→ Work instruction: Please transcribe exactly the lines from the one containing "(calculate_from_temperature (mkWorld s2" through the end of the records below, both included, and nothing else.

→ Input data:
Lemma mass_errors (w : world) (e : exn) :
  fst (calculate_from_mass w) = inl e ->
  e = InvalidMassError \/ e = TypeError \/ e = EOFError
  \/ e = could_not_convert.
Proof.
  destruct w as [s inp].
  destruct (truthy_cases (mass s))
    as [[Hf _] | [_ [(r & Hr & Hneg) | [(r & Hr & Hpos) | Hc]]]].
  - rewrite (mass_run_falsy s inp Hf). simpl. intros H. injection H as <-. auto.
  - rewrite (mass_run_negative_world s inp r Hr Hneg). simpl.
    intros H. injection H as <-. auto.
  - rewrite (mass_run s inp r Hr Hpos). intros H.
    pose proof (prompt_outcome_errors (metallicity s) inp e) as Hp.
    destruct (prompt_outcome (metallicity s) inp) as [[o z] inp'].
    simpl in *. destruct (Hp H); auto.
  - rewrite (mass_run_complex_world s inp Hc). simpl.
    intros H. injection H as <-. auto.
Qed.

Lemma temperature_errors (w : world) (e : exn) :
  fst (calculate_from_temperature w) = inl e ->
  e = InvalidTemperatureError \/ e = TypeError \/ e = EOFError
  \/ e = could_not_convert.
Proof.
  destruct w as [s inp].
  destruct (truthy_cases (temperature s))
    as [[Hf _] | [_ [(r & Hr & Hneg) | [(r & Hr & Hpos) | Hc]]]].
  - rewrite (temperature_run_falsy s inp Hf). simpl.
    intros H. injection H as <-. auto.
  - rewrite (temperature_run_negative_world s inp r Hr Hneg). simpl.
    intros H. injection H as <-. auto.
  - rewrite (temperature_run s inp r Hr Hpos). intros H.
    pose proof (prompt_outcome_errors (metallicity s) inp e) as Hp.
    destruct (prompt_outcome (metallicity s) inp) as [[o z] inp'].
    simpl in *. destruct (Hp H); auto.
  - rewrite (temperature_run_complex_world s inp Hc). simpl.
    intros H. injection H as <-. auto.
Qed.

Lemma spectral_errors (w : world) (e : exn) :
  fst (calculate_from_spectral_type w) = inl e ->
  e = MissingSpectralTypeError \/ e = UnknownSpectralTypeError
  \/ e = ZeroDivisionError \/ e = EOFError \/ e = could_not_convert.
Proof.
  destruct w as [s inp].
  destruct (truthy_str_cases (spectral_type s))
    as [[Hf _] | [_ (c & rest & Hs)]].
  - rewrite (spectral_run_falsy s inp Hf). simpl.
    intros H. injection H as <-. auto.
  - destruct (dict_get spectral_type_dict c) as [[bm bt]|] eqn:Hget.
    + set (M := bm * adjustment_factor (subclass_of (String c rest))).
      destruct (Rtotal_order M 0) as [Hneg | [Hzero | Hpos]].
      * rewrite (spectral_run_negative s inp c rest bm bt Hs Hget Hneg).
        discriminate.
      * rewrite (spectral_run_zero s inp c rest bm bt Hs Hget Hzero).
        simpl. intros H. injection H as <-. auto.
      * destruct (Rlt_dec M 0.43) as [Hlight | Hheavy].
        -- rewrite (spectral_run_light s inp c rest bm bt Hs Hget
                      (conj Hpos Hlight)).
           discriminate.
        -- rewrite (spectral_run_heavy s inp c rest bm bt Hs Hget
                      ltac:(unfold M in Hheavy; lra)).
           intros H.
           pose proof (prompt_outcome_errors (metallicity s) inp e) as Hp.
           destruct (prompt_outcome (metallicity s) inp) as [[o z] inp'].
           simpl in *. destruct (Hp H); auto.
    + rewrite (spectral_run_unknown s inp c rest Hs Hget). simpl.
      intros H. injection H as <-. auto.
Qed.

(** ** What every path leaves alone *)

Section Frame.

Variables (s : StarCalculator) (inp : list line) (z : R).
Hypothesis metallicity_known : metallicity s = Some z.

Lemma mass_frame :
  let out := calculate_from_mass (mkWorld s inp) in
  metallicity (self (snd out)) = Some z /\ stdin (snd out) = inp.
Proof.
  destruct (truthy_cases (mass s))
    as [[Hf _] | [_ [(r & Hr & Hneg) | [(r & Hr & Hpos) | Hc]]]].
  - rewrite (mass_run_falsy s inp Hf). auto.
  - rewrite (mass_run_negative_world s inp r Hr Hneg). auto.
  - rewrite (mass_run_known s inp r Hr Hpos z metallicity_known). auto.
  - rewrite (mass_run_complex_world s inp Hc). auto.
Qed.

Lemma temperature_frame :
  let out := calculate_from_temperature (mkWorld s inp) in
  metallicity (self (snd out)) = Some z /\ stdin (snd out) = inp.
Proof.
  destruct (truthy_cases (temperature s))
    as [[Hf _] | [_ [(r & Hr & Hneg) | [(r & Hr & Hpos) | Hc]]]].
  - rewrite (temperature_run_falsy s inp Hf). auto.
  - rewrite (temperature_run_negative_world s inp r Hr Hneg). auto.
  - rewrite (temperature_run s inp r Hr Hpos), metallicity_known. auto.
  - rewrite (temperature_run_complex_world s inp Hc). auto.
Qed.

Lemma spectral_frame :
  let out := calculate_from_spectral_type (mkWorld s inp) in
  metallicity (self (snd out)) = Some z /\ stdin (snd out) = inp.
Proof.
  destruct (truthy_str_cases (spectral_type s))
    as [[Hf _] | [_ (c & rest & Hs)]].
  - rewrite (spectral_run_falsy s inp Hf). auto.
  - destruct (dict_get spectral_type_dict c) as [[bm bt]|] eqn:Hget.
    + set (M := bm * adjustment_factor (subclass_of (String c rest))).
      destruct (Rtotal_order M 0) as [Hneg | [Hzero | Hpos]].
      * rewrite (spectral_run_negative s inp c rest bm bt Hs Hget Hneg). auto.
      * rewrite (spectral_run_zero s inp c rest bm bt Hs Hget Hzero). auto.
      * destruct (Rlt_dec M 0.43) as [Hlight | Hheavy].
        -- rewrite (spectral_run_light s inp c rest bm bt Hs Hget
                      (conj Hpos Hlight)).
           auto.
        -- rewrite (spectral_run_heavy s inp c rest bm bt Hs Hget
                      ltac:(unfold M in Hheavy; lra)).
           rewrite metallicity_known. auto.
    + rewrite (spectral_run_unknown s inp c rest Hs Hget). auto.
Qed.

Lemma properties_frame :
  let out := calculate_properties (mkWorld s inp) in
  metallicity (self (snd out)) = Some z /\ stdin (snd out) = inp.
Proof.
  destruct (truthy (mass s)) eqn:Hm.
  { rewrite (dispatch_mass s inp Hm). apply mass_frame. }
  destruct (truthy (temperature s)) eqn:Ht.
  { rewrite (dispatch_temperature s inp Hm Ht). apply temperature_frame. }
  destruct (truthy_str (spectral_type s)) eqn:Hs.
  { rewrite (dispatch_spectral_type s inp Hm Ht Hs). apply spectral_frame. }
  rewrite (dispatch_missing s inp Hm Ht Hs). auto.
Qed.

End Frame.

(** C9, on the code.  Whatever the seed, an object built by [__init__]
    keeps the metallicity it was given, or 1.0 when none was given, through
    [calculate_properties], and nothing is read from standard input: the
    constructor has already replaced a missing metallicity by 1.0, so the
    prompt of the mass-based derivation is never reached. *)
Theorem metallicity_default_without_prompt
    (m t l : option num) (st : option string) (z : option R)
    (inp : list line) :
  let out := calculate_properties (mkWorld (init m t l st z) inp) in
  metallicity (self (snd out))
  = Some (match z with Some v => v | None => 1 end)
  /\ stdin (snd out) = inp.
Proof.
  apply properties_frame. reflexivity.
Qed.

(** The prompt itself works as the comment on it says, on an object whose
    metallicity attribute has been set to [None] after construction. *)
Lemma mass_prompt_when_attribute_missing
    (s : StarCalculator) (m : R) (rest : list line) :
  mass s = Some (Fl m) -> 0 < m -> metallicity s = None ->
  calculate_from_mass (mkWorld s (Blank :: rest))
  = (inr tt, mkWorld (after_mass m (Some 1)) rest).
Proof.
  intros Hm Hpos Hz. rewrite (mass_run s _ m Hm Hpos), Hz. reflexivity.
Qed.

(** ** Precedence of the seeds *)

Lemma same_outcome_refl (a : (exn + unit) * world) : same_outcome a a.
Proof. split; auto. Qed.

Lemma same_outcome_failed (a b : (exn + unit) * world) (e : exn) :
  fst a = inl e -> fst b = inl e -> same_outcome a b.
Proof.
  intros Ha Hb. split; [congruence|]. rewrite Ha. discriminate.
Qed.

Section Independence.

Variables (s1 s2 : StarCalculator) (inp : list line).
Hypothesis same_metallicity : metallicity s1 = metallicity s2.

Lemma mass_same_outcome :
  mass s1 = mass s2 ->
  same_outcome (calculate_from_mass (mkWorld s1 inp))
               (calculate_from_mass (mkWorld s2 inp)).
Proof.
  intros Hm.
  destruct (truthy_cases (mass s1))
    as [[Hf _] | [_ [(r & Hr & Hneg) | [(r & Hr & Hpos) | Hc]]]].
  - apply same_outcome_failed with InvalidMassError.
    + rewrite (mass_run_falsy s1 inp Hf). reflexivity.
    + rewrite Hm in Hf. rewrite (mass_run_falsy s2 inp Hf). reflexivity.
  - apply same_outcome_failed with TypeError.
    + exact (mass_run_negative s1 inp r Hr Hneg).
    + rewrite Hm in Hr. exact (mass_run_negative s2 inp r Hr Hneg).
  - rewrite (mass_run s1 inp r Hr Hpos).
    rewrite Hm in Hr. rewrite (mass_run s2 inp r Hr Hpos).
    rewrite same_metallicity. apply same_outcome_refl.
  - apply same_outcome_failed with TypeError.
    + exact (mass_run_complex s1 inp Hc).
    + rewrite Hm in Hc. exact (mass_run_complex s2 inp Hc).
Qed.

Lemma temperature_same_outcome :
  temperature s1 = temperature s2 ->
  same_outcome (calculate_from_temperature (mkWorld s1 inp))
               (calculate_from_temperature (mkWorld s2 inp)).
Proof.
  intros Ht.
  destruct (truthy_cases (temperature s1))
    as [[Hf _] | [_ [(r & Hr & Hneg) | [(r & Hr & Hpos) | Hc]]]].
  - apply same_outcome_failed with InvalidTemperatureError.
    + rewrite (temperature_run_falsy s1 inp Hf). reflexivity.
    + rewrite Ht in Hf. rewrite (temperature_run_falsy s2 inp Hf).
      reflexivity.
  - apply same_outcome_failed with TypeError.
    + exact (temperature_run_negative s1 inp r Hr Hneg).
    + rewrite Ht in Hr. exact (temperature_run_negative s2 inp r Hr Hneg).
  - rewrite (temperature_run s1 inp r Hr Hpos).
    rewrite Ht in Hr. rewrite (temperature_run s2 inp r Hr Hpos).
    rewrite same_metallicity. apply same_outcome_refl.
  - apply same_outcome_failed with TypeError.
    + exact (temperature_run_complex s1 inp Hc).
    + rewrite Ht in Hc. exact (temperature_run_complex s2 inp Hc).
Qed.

→ Exercise response:
               (calculate_from_temperature (mkWorld s2 inp)).
Proof.
  intros Ht.
  destruct (truthy_cases (temperature s1))
    as [[Hf _] | [_ [(r & Hr & Hneg) | [(r & Hr & Hpos) | Hc]]]].
  - apply same_outcome_failed with InvalidTemperatureError.
    + rewrite (temperature_run_falsy s1 inp Hf). reflexivity.
    + rewrite Ht in Hf. rewrite (temperature_run_falsy s2 inp Hf).
      reflexivity.
  - apply same_outcome_failed with TypeError.
    + exact (temperature_run_negative s1 inp r Hr Hneg).
    + rewrite Ht in Hr. exact (temperature_run_negative s2 inp r Hr Hneg).
  - rewrite (temperature_run s1 inp r Hr Hpos).
    rewrite Ht in Hr. rewrite (temperature_run s2 inp r Hr Hpos).
    rewrite same_metallicity. apply same_outcome_refl.
  - apply same_outcome_failed with TypeError.
    + exact (temperature_run_complex s1 inp Hc).
    + rewrite Ht in Hc. exact (temperature_run_complex s2 inp Hc).
Qed.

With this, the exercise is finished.